Software voor microbiologie

Naast microscopen en petrischalen zijn computers een belangrijk hulpmiddel voor microbiologen. Software voor microbiologisch onderzoek omvat tools die worden gebruikt door andere wetenschappelijke en technische disciplines, evenals gespecialiseerde toepassingen voor de studie van bacteriën en andere micro-organismen. Veel applicaties die zijn ontwikkeld door overheidsinstanties, non-profitstichtingen of academische onderzoekers zijn beschikbaar als gratis software om te downloaden en te gebruiken als uw experiment of laboratorium dit vereist.

Visualisatietools

Een fysiek of mentaal beeld van de ruwe gegevens die u verzamelt, kan u helpen de kwaliteit, het belang en de implicaties ervan beter te begrijpen. Open source en commerciële datavisualisatiesoftware is algemeen beschikbaar voor microbiologisch onderzoek. Maak grafieken en grafieken van uw gegevens met behulp van LibreOffice Calc, Microsoft Excel of het Mondriaan datavisualisatiesysteem. Cell-O- en RasMol-toepassingen helpen u bij het maken van 2D- en 3D-geanimeerde modellen van biologisch belangrijke moleculen zoals eiwitten en aminozuren.

Wiskundige modellering

Grote verzamelingen microbiologische gegevens leveren vaak meer zinvolle informatie op als ze eenmaal numeriek zijn geanalyseerd. MATLAB, Octave en SciPy softwarepakketten die wiskundige verfijning, analyse en modellering van de gegevens van wetenschappers uitvoeren. Gebruik deze pakketten om parameterschattingen uit te voeren door middel van curve-aanpassing, epidemiologische voorspellingen, bacteriële groeisimulaties en gegevensruis of eliminatie van stochastische effecten. Deze toepassingen voeren ook statistische berekeningen uit, zoals variantieanalyse of Chi-kwadraattoetsen.

Genoom Bio-informatica

Microbiologische softwaretoepassingen helpen u ook om informatie te visualiseren en te ontginnen uit de sequentie van nucleïnezuren die het DNA van een micro-organisme vormen. De Open Bioinformatics Foundation biedt gratis, open-source DNA-sequencing- en analysetoepassingen zoals BioJava en Biopython die gegevens extraheren uit genoominformatiebanken, de DNA-code van een organisme ontleden en deze vergelijken met andere DNA-monsters.
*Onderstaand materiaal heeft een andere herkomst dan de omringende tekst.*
(** C3 (as the code has it). [Exists(path)] is true exactly when the exports
    file can be read and its content has ["<path> "] as a run of bytes
    somewhere.  The space after the path keeps a longer path with the same
    beginning from matching: ["/data"] is not found in a file whose only
    line is ["/data2 10.0.2.2 -alldirs -mapall=501:20"].  The match is by
    content all the same, not by token: ["/data"] is found in a file whose
    only line is ["/srv/data 10.0.2.2 -alldirs -mapall=501:20"]. *)
Theorem Exists_iff_readable_and_occurs :
  (forall (w : World) (path : string),
     fst (share.Exists path w) = true <->
     exists content : string,
       exports w = inl content /\ occurs_in (path +:+ " ") content) /\
  (forall w : World,
     fst (share.Exists "/data"
            (store "/data2 10.0.2.2 -alldirs -mapall=501:20" w)) = false) /\
  (forall w : World,
     fst (share.Exists "/data"
            (store "/srv/data 10.0.2.2 -alldirs -mapall=501:20" w)) = true).
Proof.
  split; [|split].
  - intros w path.
    unfold share.Exists, mbind, M_bind, ioutil.ReadFile, gets, bytes.Contains.
    destruct (exports w) as [content|e]; simpl.
    + rewrite Contains_occurs. split.
      * intros H. exists content. split; [reflexivity|exact H].
      * intros (c & [= <-] & H). exact H.
    + split; [discriminate|]. intros (c & [=] & _).
  - intros w. vm_compute. reflexivity.
  - intros w. vm_compute. reflexivity.
Qed.

(** C3, the claim's example refuted: the exports file holds only
    ["/data2 10.0.2.2 -alldirs -mapall=501:20"], and [Exists("/data")] is
    false. *)
Lemma Exists_data_not_in_data2 :
  let w := world_of (inl "/data2 10.0.2.2 -alldirs -mapall=501:20") [] 20 in
  exports w = inl "/data2 10.0.2.2 -alldirs -mapall=501:20" /\
  fst (share.Exists "/data" w) = false.
Proof. split; vm_compute; reflexivity. Qed.

End ExportStore.

(** * The path validator: [cleanLine] *)

Section PathValidator.

Variable w : World.

Lemma goodPaths_cons (p : string) (paths : list string) :
  share.goodPaths w (p :: paths) =
  match os.Stat w p with
  | inl true => p :: share.goodPaths w paths
  | _ => share.goodPaths w paths
  end.
Proof. reflexivity. Qed.

Lemma goodPaths_sublist (paths : list string) :
  sublist (share.goodPaths w paths) paths.
Proof.
  induction paths as [|p paths IH]; [constructor|].
  rewrite goodPaths_cons.
  destruct (os.Stat w p) as [[|]|].
  - apply sublist_skip, IH.
  - apply sublist_cons, IH.
  - apply sublist_cons, IH.
Qed.

(** A token is kept exactly when it is a token of the input that
    [os.Stat] finds and that is a directory. *)
Lemma goodPaths_is_dir (paths : list string) (t : string) :
  t ∈ share.goodPaths w paths <-> t ∈ paths /\ os.Stat w t = inl true.
Proof.
  induction paths as [|p paths IH].
  - simpl. rewrite elem_of_nil. tauto.
  - rewrite goodPaths_cons.
    destruct (os.Stat w p) as [[|]|] eqn:E;
      rewrite ?elem_of_cons, IH; split; intros H.
    + destruct H as [->|[H1 H2]]; auto.
    + destruct H as [[->|H1] H2]; auto.
    + destruct H as [H1 H2]; auto.
    + destruct H as [[->|H1] H2]; [congruence|auto].
    + destruct H as [H1 H2]; auto.
    + destruct H as [[->|H1] H2]; [congruence|auto].
Qed.

(** C9. The paths [cleanLine] keeps and renders are drawn from the tokens of
    its input line: every kept token is one of them (they are kept in
    order, none is added), and there are no more kept tokens than input
    tokens. *)
Theorem cleanLine_paths_subset (line lineCheck : string) :
  let input := share.linePaths line lineCheck in
  let output := share.goodPaths w input in
  share.cleanLine w line lineCheck
    = strings.Join output " " +:+ " " +:+ lineCheck /\
  (forall t : string, t ∈ output -> t ∈ input) /\
  sublist output input /\
  (length output <= length input)%nat.
Proof.
  intros input output. split; [reflexivity|].
  pose proof (goodPaths_sublist input) as S.
  split; [|split].
  - intros t H. eapply elem_of_sublist; [exact H|exact S].
  - exact S.
  - apply sublist_length, S.
Qed.

End PathValidator.

(** * The reload driver: [reloadServer] *)

Section ReloadDriver.

Ltac run_reload w :=
  destruct w as [pv u g ex we fw st t rn tr];
  unfold enable_out, check_out, update_out, after_check, after_enable, record,
    step_enable, step_check in *;
  simpl in *; subst;
  unfold share.reloadServer, mbind, M_bind, flag.Lookup_test_v, gets,
    exec.CombinedOutput;
  simpl;
  repeat match goal with
         | H : exit_err _ = _ |- _ => rewrite H; clear H; simpl
         end;
  try reflexivity.

Lemma reloadServer_testing (w : World) :
  testing w = true -> share.reloadServer w = (None, w).
Proof. intros T. run_reload w. Qed.

Lemma reloadServer_enable_fails (w : World) (e : string) :
  testing w = false -> exit_err (enable_out w) = Some e ->
  share.reloadServer w =
    (Some (step_error "enable nfs" (enable_out w) e),
     record (EvLog "debug" ("enable nfs: " +:+ combined (enable_out w)))
            (after_enable w)).
Proof. intros T E. run_reload w. Qed.

Lemma reloadServer_check_fails (w : World) (e : string) :
  testing w = false -> exit_err (enable_out w) = None ->
  exit_err (check_out w) = Some e ->
  share.reloadServer w =
    (Some (step_error "checkexports" (check_out w) e),
     record (EvLog "debug" ("checkexports: " +:+ combined (check_out w)))
            (after_check w)).
Proof. intros T E C. run_reload w. Qed.

Lemma reloadServer_update_fails (w : World) (e : string) :
  testing w = false -> exit_err (enable_out w) = None ->
  exit_err (check_out w) = None -> exit_err (update_out w) = Some e ->
  share.reloadServer w =
    (Some (step_error "update" (update_out w) e),
     record (EvLog "debug" ("update: " +:+ combined (update_out w)))
            (after_update w)).
Proof. intros T E C U. run_reload w. Qed.

Lemma reloadServer_succeeds (w : World) :
  testing w = false -> exit_err (enable_out w) = None ->
  exit_err (check_out w) = None -> exit_err (update_out w) = None ->
  share.reloadServer w = (None, after_update w).
Proof. intros T E C U. run_reload w. Qed.

(** The four ways a run outside of tests can go. *)
Lemma reloadServer_by_cases (w : World) :
  (testing w = false ->
   forall e : string, exit_err (enable_out w) = Some e ->
     fst (share.reloadServer w)
       = Some ("enable nfs: " +:+ combined (enable_out w) +:+ " " +:+ e) /\
     trace (snd (share.reloadServer w)) =
       trace w ++ [step_enable;
                   EvLog "debug" ("enable nfs: " +:+ combined (enable_out w))]) /\
  (testing w = false -> exit_err (enable_out w) = None ->
   forall e : string, exit_err (check_out w) = Some e ->
     fst (share.reloadServer w)
       = Some ("checkexports: " +:+ combined (check_out w) +:+ " " +:+ e) /\
     trace (snd (share.reloadServer w)) =
       trace w ++ [step_enable; step_check;
                   EvLog "debug" ("checkexports: " +:+ combined (check_out w))]) /\
  (testing w = false -> exit_err (enable_out w) = None ->
   exit_err (check_out w) = None ->
   forall e : string, exit_err (update_out w) = Some e ->
     fst (share.reloadServer w)
       = Some ("update: " +:+ combined (update_out w) +:+ " " +:+ e) /\
     trace (snd (share.reloadServer w)) =
       trace w ++ [step_enable; step_check; step_update;
                   EvLog "debug" ("update: " +:+ combined (update_out w))]) /\
  (testing w = false -> exit_err (enable_out w) = None ->
   exit_err (check_out w) = None -> exit_err (update_out w) = None ->
     fst (share.reloadServer w) = None /\
     trace (snd (share.reloadServer w))
       = trace w ++ [step_enable; step_check; step_update]).
Proof.
  split; [intros T e E; rewrite (reloadServer_enable_fails w e T E)|].
  { split; [reflexivity|]. simpl. rewrite <- !app_assoc. reflexivity. }
  split; [intros T E e C; rewrite (reloadServer_check_fails w e T E C)|].
  { split; [reflexivity|]. simpl. rewrite <- !app_assoc. reflexivity. }
  split; [intros T E C e U; rewrite (reloadServer_update_fails w e T E C U)
         |intros T E C U; rewrite (reloadServer_succeeds w T E C U)].
  - split; [reflexivity|]. simpl. rewrite <- !app_assoc. reflexivity.
  - split; [reflexivity|]. simpl. rewrite <- !app_assoc. reflexivity.
Qed.

Ltac not_among :=
  unfold step_enable, step_check, step_update;
  rewrite ?elem_of_cons, elem_of_nil; intros H;
  repeat match type of H with
         | _ \/ _ => destruct H as [H|H]
         end;
  solve [discriminate H | contradiction].

(** C6. [reloadServer] runs enable, check and update in this order and
    stops at the first step that fails: check is only run after enable
    succeeded and update only after enable and check succeeded, so when
    enable fails neither check nor update is run and when check fails
    update is not run; the error returned is the step's name, its captured
    output and the step's error.  (In a test binary no step is run at
    all.) *)
Theorem reloadServer_fail_fast (w : World) :
  let r := share.reloadServer w in
  (exists new : list Event,
     trace (snd r) = trace w ++ new /\
     (step_check ∈ new -> exit_err (enable_out w) = None) /\
     (step_update ∈ new ->
        exit_err (enable_out w) = None /\ exit_err (check_out w) = None)) /\
  (testing w = true -> r = (None, w)) /\
  (testing w = false ->
   forall e : string, exit_err (enable_out w) = Some e ->
     fst r = Some ("enable nfs: " +:+ combined (enable_out w) +:+ " " +:+ e) /\
     trace (snd r) =
       trace w ++ [step_enable;
                   EvLog "debug" ("enable nfs: " +:+ combined (enable_out w))]) /\
  (testing w = false -> exit_err (enable_out w) = None ->
   forall e : string, exit_err (check_out w) = Some e ->
     fst r = Some ("checkexports: " +:+ combined (check_out w) +:+ " " +:+ e) /\
     trace (snd r) =
       trace w ++ [step_enable; step_check;
                   EvLog "debug" ("checkexports: " +:+ combined (check_out w))]) /\
  (testing w = false -> exit_err (enable_out w) = None ->
   exit_err (check_out w) = None ->
   forall e : string, exit_err (update_out w) = Some e ->
     fst r = Some ("update: " +:+ combined (update_out w) +:+ " " +:+ e) /\
     trace (snd r) =
       trace w ++ [step_enable; step_check; step_update;
                   EvLog "debug" ("update: " +:+ combined (update_out w))]) /\
  (testing w = false -> exit_err (enable_out w) = None ->
   exit_err (check_out w) = None -> exit_err (update_out w) = None ->
     fst r = None /\
     trace (snd r) = trace w ++ [step_enable; step_check; step_update]).
Proof.
  intros r. subst r. pose proof (reloadServer_by_cases w) as Cases.
  split; [|split; [apply reloadServer_testing|exact Cases]].
  destruct Cases as (C1 & C2 & C3 & C4).
  destruct (testing w) eqn:T.
  { exists []. rewrite (reloadServer_testing w T), app_nil_r.
    split; [reflexivity|]. split; not_among. }
  destruct (exit_err (enable_out w)) as [e|] eqn:E.
  { eexists. split; [apply (C1 eq_refl e eq_refl)|]. split; not_among. }
  destruct (exit_err (check_out w)) as [e|] eqn:C.
  { eexists. split; [apply (C2 eq_refl eq_refl e eq_refl)|].
    split; [reflexivity|not_among]. }
  destruct (exit_err (update_out w)) as [e|] eqn:U.
  { eexists. split; [apply (C3 eq_refl eq_refl eq_refl e eq_refl)|].
    split; [reflexivity|split; reflexivity]. }
  eexists. split; [apply (C4 eq_refl eq_refl eq_refl eq_refl)|].
  split; [reflexivity|split; reflexivity].
Qed.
Aanvullende pakketten voor genoomanalyse zijn Emboss, HMMER, Clustal Omega, Phylogeny Inference Package of PHYLIP en de Sequence Manipulation Suite of SMS.

Referentiesoftware

Het snelle tempo van wetenschappelijke ontdekkingen in de microbiologie en de veranderende overheidsregelgeving maken het van essentieel belang dat microbiologen direct toegang hebben tot de informatie die van invloed is op hun werk. HUGO is een commercieel softwarepakket dat microbiologen voorziet van actuele informatie over gereedschappen, chemicaliën, apparatuur, kweekmedia, veiligheidseisen, nieuwe organismen, taxonomische veranderingen en antibiotica. Bovendien kunnen microbiologen die werkzaam zijn in de voedingswetenschap de ComBase Browser-webtoepassing gebruiken om toegang te krijgen tot voedselgerelateerde microbiologische gegevens die worden verstrekt door overheidsinstanties in het Verenigd Koninkrijk, Australië en de Verenigde Staten.